I don’t usually watch the sunday shows anymore but with the Trump NFL business I was interested in what would be said and on Jake Tapper’s state of the Union and on the panel Jake Tapper’s first commentator Nina Turner had this to say about America
I mean, really, he should use his energy to fight for our sisters and brothers in Puerto Rico who have no power or the states in Florida where the citizens still need help and other areas where the hurricanes hit.
It is utterly ridiculous for him to pick up this fight. Is he talking about our heritage, as in the heritage of this country that enslaved black folks or took lands from native Americans or the heritage that still has systemic racism in this country? Which heritage is he talking about?
And to pick a fight with NFL players? I mean, this flag and this country is just as much about Patrick Henry saying, give me liberty or give me death. As it is about Fannie Lou Hamer saying, I’m sick and tired of being sick and tired.
These players have every right to express themselves and to challenge the system and in the same spirit of Muhammad Ali or even when James Baldwin said that, I love this country more than any other country, and that is why I reserve my — you know, the right to critique this country. That is what those NFL players are doing. They’re upholding their first amendment right and they are pushing this country to recognize its bigotry, its oppression, and its racism.

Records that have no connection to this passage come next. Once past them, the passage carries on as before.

(** A match of the italic markup is an asterisk, the group and an
    asterisk. *)
Lemma italic_match_sound (pos : nat) (rest : pystr) (st : mstate) :
  match_at italic_markup pos rest = Some st ->
  rest = [42%N] ++ m_grp st ++ [42%N] ++ m_rest st.
Proof.
  unfold match_at, italic_markup, seqs. intros H.
  rewrite rmatch_Seq, rmatch_lit in H. cbn [m_rest m_pos m_grp] in H.
  destruct rest as [|c1 rest]; [discriminate|].
  destruct (N.eqb_spec 42 c1) as [<-|_]; [|discriminate].
  rewrite rmatch_Seq, rmatch_Grp in H.
  apply lazy_any_sound in H. destruct H as [n H].
  cbn [m_rest m_pos m_grp] in H.
  rewrite rmatch_lit in H. cbn [m_rest m_pos m_grp] in H.
  pose proof (firstn_skipn n rest) as Hsplit.
  destruct (skipn n rest) as [|c3 rest3]; [discriminate|].
  destruct (N.eqb_spec 42 c3) as [<-|_]; [|discriminate].
  injection H as <-. cbn [m_rest m_grp].
  replace (n + S pos - S pos)%nat with n by lia.
  cbn [app]. rewrite <- Hsplit at 1. reflexivity.
Qed.

Section ScanKeeps.

Variable r : regex.
Variable q : N -> bool.

(** What a match of [r] drops of the text is nothing that [q] selects,
    and a match is not empty. *)
Hypothesis match_keeps :
  forall pos rest st, match_at r pos rest = Some st ->
    List.filter q rest = List.filter q (m_grp st) ++ List.filter q (m_rest st)
    /\ (List.length (m_rest st) < List.length rest)%nat.

Lemma scan_keeps (fuel pos : nat) (rest : pystr) :
  (List.length rest <= fuel)%nat ->
  List.filter q (scan fuel r (fun c => [c]) (fun g => g) pos rest)
  = List.filter q rest.
Proof.
  revert pos rest. induction fuel as [|fuel IH]; intros pos rest Hlen.
  - destruct rest; [reflexivity|cbn [List.length] in Hlen; lia].
  - destruct rest as [|c rest']; [reflexivity|].
    cbn [scan]. cbn [List.length] in Hlen.
    assert (Hkeep : List.filter q
                      ([c] ++ scan fuel r (fun c => [c]) (fun g => g)
                                (S pos) rest')
                    = List.filter q (c :: rest')).
    { cbn [app List.filter]. rewrite IH by lia. reflexivity. }
    destruct (match_at r pos (c :: rest')) as [st|] eqn:Hm; [|exact Hkeep].
    destruct (pos <? m_pos st)%nat; [|exact Hkeep].
    destruct (match_keeps _ _ Hm) as [Hq Hshort].
    cbn [List.length] in Hshort.
    rewrite filter_app, IH by lia. symmetry. exact Hq.
Qed.

(** The substitution of the group for the match keeps what [q] selects. *)
Lemma sub_group_keeps (t : pystr) :
  List.filter q (sub_group r t) = List.filter q t.
Proof. apply scan_keeps. lia. Qed.

End ScanKeeps.

Lemma bold_keeps (q : N -> bool) (t : pystr) :
  q 42%N = false ->
  List.filter q (sub_group bold_markup t) = List.filter q t.
Proof.
  intros Hq. apply sub_group_keeps. intros pos rest st Hm.
  apply bold_match_sound in Hm. split.
  - rewrite Hm at 1. rewrite !filter_app. cbn [List.filter]. rewrite Hq.
    reflexivity.
  - apply (f_equal (@List.length N)) in Hm. rewrite !length_app in Hm.
    cbn [List.length] in Hm. lia.
Qed.

Lemma italic_keeps (q : N -> bool) (t : pystr) :
  q 42%N = false ->
  List.filter q (sub_group italic_markup t) = List.filter q t.
Proof.
  intros Hq. apply sub_group_keeps. intros pos rest st Hm.
  apply italic_match_sound in Hm. split.
  - rewrite Hm at 1. rewrite !filter_app. cbn [List.filter]. rewrite Hq.
    reflexivity.
  - apply (f_equal (@List.length N)) in Hm. rewrite !length_app in Hm.
    cbn [List.length] in Hm. lia.
Qed.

And that is very much American.
Check out the video (she starts at 28:35) and watch how the contempt for this country she has come out in a very vivid way.
I found her tirade very interesting about how horrible and oppressive America has been but what was much more interesting was comparing it to a conversation I had the previous Thursday at work before President Trump had said a word.
I was working in a section of the warehouse where I would only occasionally run into someone else. There was a rather friendly fellow from Africa whose English was iffy who I bumped into. During on and off conversation I found out he was from the Congo and had been here 3 years. I asked him the question I always ask of any immigrant I meet: Why America? In the two clearest words of English I would hear in our on again off again conversation he said with a huge smile:
In broken and halting phrases he talked about being able to work and feed himself and clothe his family. He spoke the violence in Congo and how so many others had died (actually he said “Congo and made a movement of his hands and a machine gun noise” ) he thanked God that he was here and free to do these things in safety.
Now this man is working in a warehouse and make’s an hourly wage 300 times less than the lowest paid athlete who took a knee on Sunday. I suspect he makes a lot less than Nina Turner as well.
How is it then that he, a hard working poor man in a job that I suspect those athletes would think beneath them, can see America for what it and what it means is and they can’t?
Closing thought: Funny how so many of those who scream about the evils of oppressive America are always insisting on open boarders. If America was as evil as they say you’d think they’d want keep them away from such a horrible place.